In a 2018 advisory, the U.S. Surgeon General stressed the importance of expanding the awareness and availability of naloxone as a key part of the public health response to the opioid epidemic. This includes increasing the targeted distribution of naloxone to patients at an elevated risk of opioid overdose in addition to patients taking opioids for long-term management of chronic pain1. The advisory defined four factors as placing patients at increased risk of opioid overdose; misusing prescription opioids or use of illicit opioids, having an opioid use disorder, being recently discharged from emergency medical care following an overdose, being recently released from incarceration with history of opioid misuse of opioid use disorder. It is noted that specific risk factors have been further identified in the literature and a statistically validated tool is available to calculate risk of opioid induced respiratory depression (RIOSORD).2
The utility of naloxone as an opioid reversal agent makes it a desirable medication to have on hand for patients on opioid pain therapy; particularly those at increased risk of opioid induced respiratory depression as described in the Surgeon General’s Advisory. However, naloxone’s utility and safety may not be generalizable across all opioids with consideration to atypical opioids, particularly partial agonist opioids such as tramadol. Tramadol, a phenylpropylamine, is approved by the Food and Drug Administration (FDA) for the management of moderate to moderately severe pain as a centrally acting synthetic opioid analgesic. Despite being officially switched from a Schedule V to a Schedule IV controlled substance due to its abuse potential in August of 2014, analgesia associated with tramadol use is only partially, and perhaps minimally attributed to mu-opioid agonist activity. Inhibition of the norepinephrine reuptake also contributes to the overall analgesic effect in the same way that SNRI antidepressants are effective in management of pain.3 Tramadol’s opioid activity is unique due to both low affinity binding of the parent compound (6,000 times less than that of morphine) and higher affinity binding of the O-desmethyl metabolite, M1, to mu-opioid receptors.4 As such, tramadol-induced analgesia is only partially antagonized by the opiate antagonist naloxone as has been proven in several animal studies situation.3
Tramadol’s serotonin and norepinephrine reuptake inhibitory effects result in a unique adverse effect profile. Increased blood pressure and heart rate have been observed owing to the increased sympathetic tone associated with noradrenergic activity. In addition, patients prescribed tramadol are at increased risk of serotonin syndrome and seizures. Risk of seizures increases with higher doses of the medication and concomitant use of medications that increase serotonin in the synaptic cleft (SSRI antidepressants). This risk is further potentiated with naloxone administration in an overdose situation, which as warned in the tramadol FDA package insert. “Abrupt postoperative reversal of opioid depression after using naloxone may result tremulousness, tachycardia and seizures”.5 Since naloxone carries a small seizure risk on its own, combining it with tramadol may further lowers the seizure threshold. This combination has potential to induce a seizure particularly in a patient at elevated risk of serotonin syndrome. A study by Lagard et al in the Journal of Clinical Toxicology in 2018 found that while naloxone reversed tramadol-induced respiratory depression (p < .05) in Sprague-Dawley rats overdosed on tramadol, it significantly increased seizures (p < .01) and prolonged their occurrence time.6
According to the World Health Organization, very few cases of tramadol-related severe respiratory depression have been described in the literature. The cases described all concern cases of overdose, while at therapeutic doses, tramadol produced less respiratory depression, both in adults and in children, compared to morphine, pethidine, and oxycodone.7 It is important to note that the utility of naloxone in the setting of poly-substance overdose, particularly with more potent mu-opioid agonists, remains.

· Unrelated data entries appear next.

(** The slot is emptied and the open it stood for is gone. *)
Lemma remove_ok_slot st (x : vfs S) i d y v :
  files_ok st → f_list st !! i = Some (Some d) → f_store st !! d = Some y → fd_vfile y = Vn v →
  vfs_ok x → (∀ w, opens x w = opens (f_vfs st) w - one v w) →
  files_ok (Files x (<[d := Fd (fd_fid y) (fd_name y) (fd_flag y) Null]> (f_store st)) (f_next st) (<[i := None]> (f_list st))).
Proof.
  intros [o1 o2 o3 o4 o5 o6] Hi Hd Hy Hx Hop.
  assert (Hother : ∀ j, <[i := None]> (f_list st) !! j ≠ Some (Some d)).
  { intros j [(_ & ? & _)|[Hne Hj]]%list_lookup_insert_Some; [done|]. by apply Hne, (o5 i j d). }
  assert (Hsame : ∀ j e, <[i := None]> (f_list st) !! j = Some (Some e) → f_list st !! j = Some (Some e)).
  { intros j e [(_ & ? & _)|[_ Hj]]%list_lookup_insert_Some; done. }
  assert (Hne : ∀ j e, <[i := None]> (f_list st) !! j = Some (Some e) → e ≠ d) by (intros j e Hj ->; by apply (Hother j)).
  constructor; cbn [f_vfs f_store f_next f_list].
  - done.
  - by rewrite length_insert.
  - intros w. rewrite Hop. rewrite (total_ext _ (slot_opens (f_store st) w)).
    + rewrite (total_insert _ _ i None _ Hi). specialize (o3 w). cbn [slot_opens]. rewrite Hd, Hy. lia.
    + intros [e|] [j Hj]%list_elem_of_lookup_1; [|done]. cbn. rewrite lookup_insert_ne; [done|]. intros Heq. by apply (Hne j e).
  - intros j e Hj. destruct (o4 j e (Hsame j e Hj)). split; [done|]. rewrite lookup_insert_ne; [done|]. intros Heq. by apply (Hne j e).
  - intros j k e Hj Hk. apply (o5 j k e); by apply Hsame.
  - intros j e z H3 Hj Hz. rewrite lookup_insert_ne in Hz by (intros Heq; by apply (Hne j e)). by apply (o6 j e z H3 (Hsame j e Hj)).
Qed.
Lemma merge_above_run st l n r a p p' :
  heap_rep (l ++ (n, false) :: r) st → placed l n false r a p p' st →
  ∃ m', (∀ A (k : K (uheap B) A), (mhnext <- M_NEXT a ;; (if negb (mhnext =? heaptop st) then malloc_trymerge a mhnext else kret tt) ;; k) st = k (set_um st m')) ∧
    heap_rep (l ++ ((above n r).1, false) :: (above n r).2) (set_um st m') ∧
    ∀ w, w < a ∨ a + 8 * (above n r).1 < w → m' w = um st w.
Proof.
  intros Hrep Hpl. pose proof (hr_top _ _ Hrep) as Ht. destruct (Hpl) as [Ea Hl Hr Hh]. destruct r as [|[n2 u2] r].
  - cbn [seg] in Hr. destruct Hr as [Er _]. exists (um st). split_and!; [|by destruct st|done]. intros A k. kcall (run_NEXT _ _ _ _ _ Hh). rewrite <- Er, Z.eqb_refl. by destruct st.
  - destruct (trymerge_run _ _ _ _ _ _ _ _ _ _ Hpl Ht) as (m' & Hrun & _ & Hm'). destruct (trymerge_seg _ _ _ _ _ _ _ _ _ _ _ Hpl Ht Hm') as [Hseg Hfr].
    exists m'. split_and!.
    + intros A k. kcall (run_NEXT _ _ _ _ _ Hh). cbn [seg] in Hr. destruct Hr as (_ & _ & Hn2 & Hr). destruct (seg_end _ _ _ _ _ _ Hr).
      rewrite (proj2 (Z.eqb_neq _ _)) by lia. cbn [negb]. kcall Hrun. done.
    + apply (rep_um _ _ _ _ Hrep). by destruct u2.
    + intros w Hw. apply Hfr. destruct u2; cbn [orb above fst] in *; [by left|]. right. lia.
Qed.
(** * The Windows runner of EasyGUIFlashTool: [wWinMain]

    A shallow embedding of [windows/runner/main.cpp].  The entry point is a
    straight sequence of calls into the operating system, the Flutter
    embedder and the runner's own window class, with one early [return] and
    one message loop.  Every such call is recorded, in program order, in a
    log of calls; what the callees answer is supplied by a [Platform]
    record.  The properties below are statements about that log and about
    the value [wWinMain] returns. *)

From Stdlib Require Import ZArith.
From stdpp Require Import base decidable option list strings.

Local Open Scope Z_scope.

(** ** Values of the platform headers *)

(** [windows.h]: [ATTACH_PARENT_PROCESS] is [(DWORD)-1]. *)
Definition ATTACH_PARENT_PROCESS : Z := 4294967295.
(** [objbase.h]: [COINIT_APARTMENTTHREADED]. *)
Definition COINIT_APARTMENTTHREADED : Z := 2.
(** [winuser.h]: [SW_HIDE]. *)
Definition SW_HIDE : Z := 0.
(** [stdlib.h]. *)
Definition EXIT_SUCCESS : Z := 0.
Definition EXIT_FAILURE : Z := 1.
(** The null pointer. *)
Definition nullptr : Z := 0.

(** A C scalar (a [BOOL], an [HWND]) used as a condition: true unless zero. *)
Definition truthy (v : Z) : bool := negb (v =? 0).

(** ** Data *)

(** [Win32Window::Point] and [Win32Window::Size]. *)
Record Point := mkPoint { px : Z; py : Z }.
Record Size := mkSize { width : Z; height : Z }.

(** The [MSG] structure filled in by [GetMessage]. *)
Record MSG := mkMSG { message : Z; wParam : Z; lParam : Z }.

(** The two C streams that are reopened. *)
Inductive Stream := stdout | stderr.

(** One entry of the call log: the callee and the arguments it was given.
    The last two entries are the destructors of the locals [window] and
    [project], which C++ runs when [wWinMain] returns. *)
Inductive Event :=
| EvGetCommandLineArguments
| EvAttachConsole (dwProcessId : Z)
| EvFreopen_s (path mode : string) (stream : Stream)
| EvSyncWithStdio
| EvFlutterDesktopResyncOutputStreams
| EvIsDebuggerPresent
| EvCreateAndAttachConsole
| EvCoInitializeEx (reserved coinit : Z)
| EvDartProject (path : string)
| EvSetDartEntrypointArguments (arguments : list string)
| EvFlutterWindow
| EvWindowCreate (title : string) (origin : Point) (size : Size)
| EvWindowGetHandle
| EvShowWindow (hwnd cmd : Z)
| EvWindowSetQuitOnClose (quit_on_close : bool)
| EvGetMessage
| EvTranslateMessage (msg : MSG)
| EvDispatchMessage (msg : MSG)
| EvCoUninitialize
| EvFlutterWindowDtor
| EvDartProjectDtor.

(** What is done to the local vector [command_line_arguments]. *)
Inductive Access := AInit | ARead | AMove.

#[global] Instance Point_eq_dec : EqDecision Point.
Proof. solve_decision. Defined.
#[global] Instance Size_eq_dec : EqDecision Size.
Proof. solve_decision. Defined.
#[global] Instance MSG_eq_dec : EqDecision MSG.
Proof. solve_decision. Defined.
#[global] Instance Stream_eq_dec : EqDecision Stream.
Proof. solve_decision. Defined.
#[global] Instance Event_eq_dec : EqDecision Event.
Proof. solve_decision. Defined.
#[global] Instance Access_eq_dec : EqDecision Access.
Proof. solve_decision. Defined.

(** ** The platform

    Everything [wWinMain] learns from its callees. *)
Record Platform := mkPlatform {
  (** the vector returned by [GetCommandLineArguments()] *)
  argument_list : list string;
  (** the [BOOL] returned by [AttachConsole(ATTACH_PARENT_PROCESS)] *)
  attach_console : Z;
  (** the [BOOL] returned by [IsDebuggerPresent()] *)
  debugger_present : Z;
  (** the [bool] returned by [window.Create(...)] *)
  window_created : bool;
  (** the [HWND] returned by [window.GetHandle()] *)
  window_handle : Z;
  (** the successive answers of [GetMessage]: its return value and the
      message it stored.  When the list is exhausted no further message
      ever arrives and [GetMessage] does not come back. *)
  message_queue : list (Z * MSG);
  (** the contents of a vector after it has been moved from, which the
      language leaves unspecified *)
  moved_from : list string
}.

(** ** Control flow and state *)

(** How a statement ends. *)
Inductive Flow (A : Type) :=
| Next (a : A)      (** control goes on to the next statement *)
| Return (code : Z) (** a [return] statement was executed *)
| Blocked.          (** a call never came back *)
Arguments Next {A} a.
Arguments Return {A} code.
Arguments Blocked {A}.

(** The state of one activation of [wWinMain]. *)
Record Frame := mkFrame {
  (** the local [std::vector<std::string> command_line_arguments] *)
  command_line_arguments : list string;
  (** the local [bool has_cli_args] *)
  has_cli_args : bool;
  (** what has been done to [command_line_arguments] so far *)
  accesses : list Access;
  (** the calls made so far *)
  calls : list Event
}.

Definition M (A : Type) : Type := Frame → Flow A * Frame.

#[global] Instance M_ret : MRet M := λ A a fr, (Next a, fr).
#[global] Instance M_bind : MBind M := λ A B k m fr,
  match m fr with
  | (Next a, fr') => k a fr'
  | (Return c, fr') => (Return c, fr')
  | (Blocked, fr') => (Blocked, fr')
  end.

Definition skip : M unit := mret tt.
Definition return_ (code : Z) : M unit := λ fr, (Return code, fr).
Definition block {A} : M A := λ fr, (Blocked, fr).

(** Record a call. *)
Definition call (e : Event) : M unit := λ fr,
  (Next tt, mkFrame (command_line_arguments fr) (has_cli_args fr) (accesses fr)
              (calls fr ++ [e])).

(** Record a call and hand back the callee's answer. *)
Definition call_with {A} (e : Event) (answer : A) : M A := call e;; mret answer.

Section Runner.
Variable os : Platform.

(** *** The local [command_line_arguments] *)

(** [std::vector<std::string> command_line_arguments = v;] *)
Definition init_command_line_arguments (v : list string) : M unit := λ fr,
  (Next tt, mkFrame v (has_cli_args fr) (accesses fr ++ [AInit]) (calls fr)).

(** [command_line_arguments.empty()] *)
Definition command_line_arguments_empty : M bool := λ fr,
  (Next (bool_decide (command_line_arguments fr = [])),
   mkFrame (command_line_arguments fr) (has_cli_args fr)
     (accesses fr ++ [ARead]) (calls fr)).

(** [std::move(command_line_arguments)] handed to a by-value parameter:
    the callee receives the contents, the local is left moved-from. *)
Definition move_command_line_arguments : M (list string) := λ fr,
  (Next (command_line_arguments fr),
   mkFrame (moved_from os) (has_cli_args fr) (accesses fr ++ [AMove]) (calls fr)).

(** *** The local [has_cli_args] *)

(** [bool has_cli_args = b;] *)
Definition init_has_cli_args (b : bool) : M unit := λ fr,
  (Next tt, mkFrame (command_line_arguments fr) b (accesses fr) (calls fr)).

(** [has_cli_args] read in an expression *)
Definition get_has_cli_args : M bool := λ fr, (Next (has_cli_args fr), fr).

(** *** The callees *)

Definition GetCommandLineArguments : M (list string) :=
  call_with EvGetCommandLineArguments (argument_list os).
Definition AttachConsole (dwProcessId : Z) : M Z :=
  call_with (EvAttachConsole dwProcessId) (attach_console os).
Definition freopen_s (path mode : string) (stream : Stream) : M unit :=
  call (EvFreopen_s path mode stream).
Definition sync_with_stdio : M unit := call EvSyncWithStdio.
Definition FlutterDesktopResyncOutputStreams : M unit :=
  call EvFlutterDesktopResyncOutputStreams.
Definition IsDebuggerPresent : M Z :=
  call_with EvIsDebuggerPresent (debugger_present os).
Definition CreateAndAttachConsole : M unit := call EvCreateAndAttachConsole.
Definition CoInitializeEx (reserved coinit : Z) : M unit :=
  call (EvCoInitializeEx reserved coinit).
Definition DartProject (path : string) : M unit := call (EvDartProject path).
Definition set_dart_entrypoint_arguments (arguments : list string) : M unit :=
  call (EvSetDartEntrypointArguments arguments).
Definition FlutterWindow : M unit := call EvFlutterWindow.
Definition window_Create (title : string) (origin : Point) (size : Size) : M bool :=
  call_with (EvWindowCreate title origin size) (window_created os).
Definition window_GetHandle : M Z :=
  call_with EvWindowGetHandle (window_handle os).
Definition ShowWindow (hwnd cmd : Z) : M unit := call (EvShowWindow hwnd cmd).
Definition window_SetQuitOnClose (quit_on_close : bool) : M unit :=
  call (EvWindowSetQuitOnClose quit_on_close).
Definition TranslateMessage (msg : MSG) : M unit := call (EvTranslateMessage msg).
Definition DispatchMessage (msg : MSG) : M unit := call (EvDispatchMessage msg).
Definition CoUninitialize : M unit := call EvCoUninitialize.

(** [GetMessage(&msg, nullptr, 0, 0)]: the call either comes back with
    its return value, having stored a message, or never comes back. *)
Definition GetMessage (answer : option (Z * MSG)) : M (Z * MSG) :=
  call EvGetMessage;;
  match answer with
  | Some a => mret a
  | None => block
  end.

(** [while (::GetMessage(&msg, nullptr, 0, 0)) { ::TranslateMessage(&msg);
    ::DispatchMessage(&msg); }] *)
Fixpoint message_loop (pending : list (Z * MSG)) : M unit :=
  match pending with
  | [] => GetMessage None;; skip
  | answer :: later =>
      '(r, msg) ← GetMessage (Some answer);
      if truthy r then
        TranslateMessage msg;;
        DispatchMessage msg;;
        message_loop later
      else skip
  end.

(** *** The entry point *)

(** [int APIENTRY wWinMain(HINSTANCE instance, HINSTANCE prev,
    wchar_t *command_line, int show_command)] *)
Definition wWinMain (instance prev : Z) (command_line : list Z)
    (show_command : Z) : M unit :=
  v ← GetCommandLineArguments;
  init_command_line_arguments v;;
  is_empty ← command_line_arguments_empty;
  init_has_cli_args (negb is_empty);;
  attached ← AttachConsole ATTACH_PARENT_PROCESS;
  (if truthy attached then
     freopen_s "CONOUT$" "w" stdout;;
     freopen_s "CONOUT$" "w" stderr;;
     sync_with_stdio;;
     FlutterDesktopResyncOutputStreams
   else
     wanted ← (cli ← get_has_cli_args;
               if cli : bool then mret true
               else d ← IsDebuggerPresent; mret (truthy d));
     if wanted : bool then CreateAndAttachConsole else skip);;
  CoInitializeEx nullptr COINIT_APARTMENTTHREADED;;
  DartProject "data";;
  arguments ← move_command_line_arguments;
  set_dart_entrypoint_arguments arguments;;
  FlutterWindow;;
  let origin := mkPoint 10 10 in
  let size := mkSize 1280 720 in
  created ← window_Create "EasyGUIFlashTool" origin size;
  (if negb created then return_ EXIT_FAILURE else skip);;
  cli ← get_has_cli_args;
  (if cli : bool then
     hwnd ← window_GetHandle;
     if truthy hwnd then ShowWindow hwnd SW_HIDE else skip
   else skip);;
  window_SetQuitOnClose true;;
  message_loop (message_queue os);;
  CoUninitialize;;
  return_ EXIT_SUCCESS.
End Runner.

(** ** Running the entry point *)

(** How the process leaves [wWinMain]. *)
Inductive Outcome :=
| Exit (status : Z)  (** [wWinMain] returned [status] *)
| Stuck.             (** [wWinMain] is still waiting in [GetMessage] *)

#[global] Instance Outcome_eq_dec : EqDecision Outcome.
Proof. solve_decision. Defined.

(** On entry no call has been made and the locals are not yet
    initialised; neither local is read before its declaration. *)
Definition entry_frame : Frame := mkFrame [] false [] [].

(** The destructors of the locals [window] and [project], which are alive
    at both [return] statements, in the order C++ runs them: the reverse of
    the order of construction.  The destructors of the vector and of the
    plain-data locals [origin] and [size] are left out. *)
Definition scope_exit : list Event := [EvFlutterWindowDtor; EvDartProjectDtor].

(** What is observed of one process. *)
Record Run := mkRun {
  outcome : Outcome;
  (** every call made, in order *)
  trace : list Event;
  (** the value of the local [has_cli_args] when the process is left *)
  cli_flag : bool;
  (** every use of the local [command_line_arguments], in order *)
  vector_accesses : list Access
}.

(** One process: [wWinMain] is entered once and its [return] runs the
    destructors of its locals.  Falling off the end of the body cannot
    happen (its last statement is a [return]); it is classed with
    [Stuck]. *)
Definition run (os : Platform) (instance prev : Z) (command_line : list Z)
    (show_command : Z) : Run :=
  match wWinMain os instance prev command_line show_command entry_frame with
  | (Return status, fr) =>
      mkRun (Exit status) (calls fr ++ scope_exit) (has_cli_args fr) (accesses fr)
  | (Next _, fr) => mkRun Stuck (calls fr) (has_cli_args fr) (accesses fr)
  | (Blocked, fr) => mkRun Stuck (calls fr) (has_cli_args fr) (accesses fr)
  end.

(** ** Reading a trace *)

(** The values handed to [set_dart_entrypoint_arguments], in call order. *)
Definition entrypoint_arguments (tr : list Event) : list (list string) :=
  omap (λ e, match e with EvSetDartEntrypointArguments a => Some a | _ => None end) tr.

(** The title, origin and size of every [window.Create], in call order. *)
Definition window_creations (tr : list Event) : list (string * Point * Size) :=
  omap (λ e, match e with EvWindowCreate t o s => Some (t, o, s) | _ => None end) tr.

(** The handle and command of every [ShowWindow], in call order. *)
Definition show_window_calls (tr : list Event) : list (Z * Z) :=
  omap (λ e, match e with EvShowWindow h c => Some (h, c) | _ => None end) tr.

Naloxone is generally considered to be a safe reversal agent to a suspected overdose and a lifesaving tool to have in our armamentarium as health care providers. However, given tramadol’s pharmacological make-up as a partial opioid agonist with low binding affinity to the mu-opioid receptor, it may provide little benefit in the setting of tramadol overdose. This small effect coupled with an increased, albeit low, risk of seizures in a tramadol-induced overdose may be a situation where potential risks outweigh the benefits and that there is poor rationale to support the common co-dispensing of naloxone with tramadol.
We are particularly interested in comments and discussion from our colleagues!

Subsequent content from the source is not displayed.